11.11.22

Sandra Araújo: a fiel jardineira

Alexandra Tavares-Teles, in Notícias Magazine

A infância africana, livre, na companhia da praia e do mar, confrontou-se a certa altura com uma gélida aldeia da Guarda. Gosta de flores e de mexer na terra. Dedica-se há 28 anos a combater a pobreza.

“Muito honrada e reconhecida” pelo convite, mas também “muito assustada”, diz Sandra Araújo. “Sinto o dever e o peso da responsabilidade. Tenho todos esses medos.”

“Os pobres estão no meio de nós”, escreveu o Papa Francisco, em 2021, por ocasião do dia da Pobreza, acrescentando as palavras inflamadas de Primo Mazzolari, proferidas em 1949: “Os pobres, eu nunca os contei, porque não se podem contar: os pobres abraçam-se, não se contam”. Ninguém melhor que Sandra Araújo para entender o padre italiano.

Os medos não a bloqueiam. “A Sandra tem um conhecimento único em Portugal nestas áreas. Foi escolhida exclusivamente pela sua competência e não por engajamento partidário”, afirma Agostinho Jardim, pároco de duas paróquias do Centro Histórico do Porto e presidente da Rede Europeia Anti Pobreza (EAPN Portugal). Quando a ministra do Trabalho e da Segurança Social lhe telefonou a perguntar se estaria disposto a ceder a sua diretora-executiva, “porque precisava muito dela”, percebeu que ia perder “uma grande profissional”.
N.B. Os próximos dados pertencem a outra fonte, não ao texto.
(** C15. Whatever sessions were opened, installed, restored and dropped before, on
    whatever threads: when the dispatcher of [replace!] or the function of
    [mock!] casts the address it got from [route] to its own function type
    and calls it, there is a function of that type, or the saved entry of
    one. *)
Theorem invoked_target_typed {P A V Σ : Type} `{!Platform P, !Pages P, !Code}
    (signature : Z → option Σ) s session th0 wd x (c c' : scope P (ShimforgeRule.t A) (site A V))
    th dispatcher args target :
  rtc (client_step signature) (mkScope session th0 (process_start s) wd x) c →
  (dispatch th dispatcher c = (Ok target, c') ∨
   shimforge_call th dispatcher args c = (Ok (Invoke target), c')) →
  callable signature (proc c) dispatcher target.
Proof.
  intros Hs Hcall. assert (well_typed signature (proc c)) as Hc.
  { eapply client_steps_typed; [|done]. apply well_typed_start. }
  destruct Hcall as [H1|H1].
  - apply M_bind_Ok_inv in H1 as (o & c1 & H1 & H2). eapply routed_callable; [done|done|].
    unfold lift in H2. destruct o; [|done]. by injection H2 as ->.
  - apply M_bind_Ok_inv in H1 as (state & c0 & [= Hst <-] & H1). destruct state as [k|].
    + apply M_bind_Ok_inv in H1 as (v & c1 & _ & [= ? _]).
    + apply M_bind_Ok_inv in H1 as (o & c1 & H1 & H2). eapply routed_callable; [done|done|].
      apply M_bind_Ok_inv in H2 as (t & c2 & H2 & [= <- _]).
      unfold lift in H2. destruct o; [|done]. by injection H2 as ->.
Qed.

(** ** A run on the example machine *)

Lemma invoked_target_typed_witness :
  ∃ (c c' : scope Machine.t (ShimforgeRule.t Z) (site Z Z)) t,
    dispatch 0 RouteDemo.handler c = (Ok t, c') ∧ t = RouteDemo.fake ∧
    callable (λ a, if a <? 4096 then None else Some tt) (proc c) RouteDemo.handler t.
Proof.
  destruct (macro_replace RouteDemo.function RouteDemo.handler RouteDemo.fake MockDemo.opened_local)
    as [o c] eqn:H.
  assert (c = (macro_replace RouteDemo.function RouteDemo.handler RouteDemo.fake
    MockDemo.opened_local).2) as Hc by (by rewrite H).
  destruct (dispatch 0 RouteDemo.handler c) as [o' c'] eqn:Hd.
  assert (o' = Ok RouteDemo.fake) as ->.
  { rewrite Hc in Hd. apply (f_equal fst) in Hd. vm_compute in Hd. symmetry. exact Hd. }
  exists c, c', RouteDemo.fake. split; [exact Hd|]. split; [reflexivity|].
  apply (invoked_target_typed _ (os RouteDemo.start) (self MockDemo.opened_local) 0%nat world_empty
    MockDemo.site0 c c' 0%nat RouteDemo.handler 0); [|left; exact Hd].
  apply rtc_once. refine (client_replace _ _ _ _ _ _ _ _ _ H); reflexivity.
Defined.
A nova coordenadora da Estratégia Nacional de Combate à Pobreza 2021-2030 tem 28 anos de experiência. Nas novas funções, irá zelar pela correta aplicação das políticas públicas que visam combater o flagelo. “Esgota-se a trabalhar. Muito interessada, muito disponível, muito capaz de aguentar a pressão”, acrescenta Agostinho Jardim. “Atenção”, também avisa, “a Sandra é muito senhora do seu poder”.

Nasceu em Moçambique, filha de uma professora primária e de um eletricista. A infância africana, livre, na companhia constante da praia e do mar, confrontou-se a certa altura com uma gélida aldeia da Guarda. A menina retornada pedia manga e papaia. A avó materna apresentava peras e maçãs. No aeroporto de Lisboa, recebeu as primeiras surpresas. “Percebi que não havia nem Coca-Cola nem dinheiro para a comprar.” Uns anos mais tarde, já com os pais estabelecidos, pôde então pedir num restaurante “uma omeleta de camarão”.

Foi boa aluna. “Muito curiosa esteve sempre entre os melhores alunos da escola”, lembra-se a assistente social Lurdes Bandeira, amiga de adolescência. Anos marcados por um pequeno desgosto: “Queria muito ser bailarina, mas não havia dinheiro para uma escola de ballet”. Dançar “era uma libertação”. Ainda hoje, mãe de bailarina, não resiste à música pop dos anos 1980 e 1990.

Desejou ainda ser hospedeira, pela vontade de viajar, aguçada pelos dois meses que passou em New Jersey (EUA), a convite de um tio paterno. Tinha 17 anos. “Viajar e conhecer outros mundos faz tão bem”, diz. Mas os pais desejavam para a filha a segurança de um curso de Direito. Acedeu. Tentou Coimbra e não entrou. Por mero acaso, descobriu a assistência social. “Levou-me com ela e acertámos em cheio”, conta Lurdes. “ O curso é a cara da Sandra.”

Iniciou a carreira técnica em 1992 no Projeto de Luta Contra a Pobreza, no Centro Histórico de Gaia, visita frequente de casebres, aglomerados clandestinos da escarpa da serra do Pilar. Foram assim os inícios “de 28 anos de fidelidade a um trabalho que muitas vezes traz frustração, mas que, migalha a migalha, ajuda a mudar um bocadinho o mundo”, realça Sandra.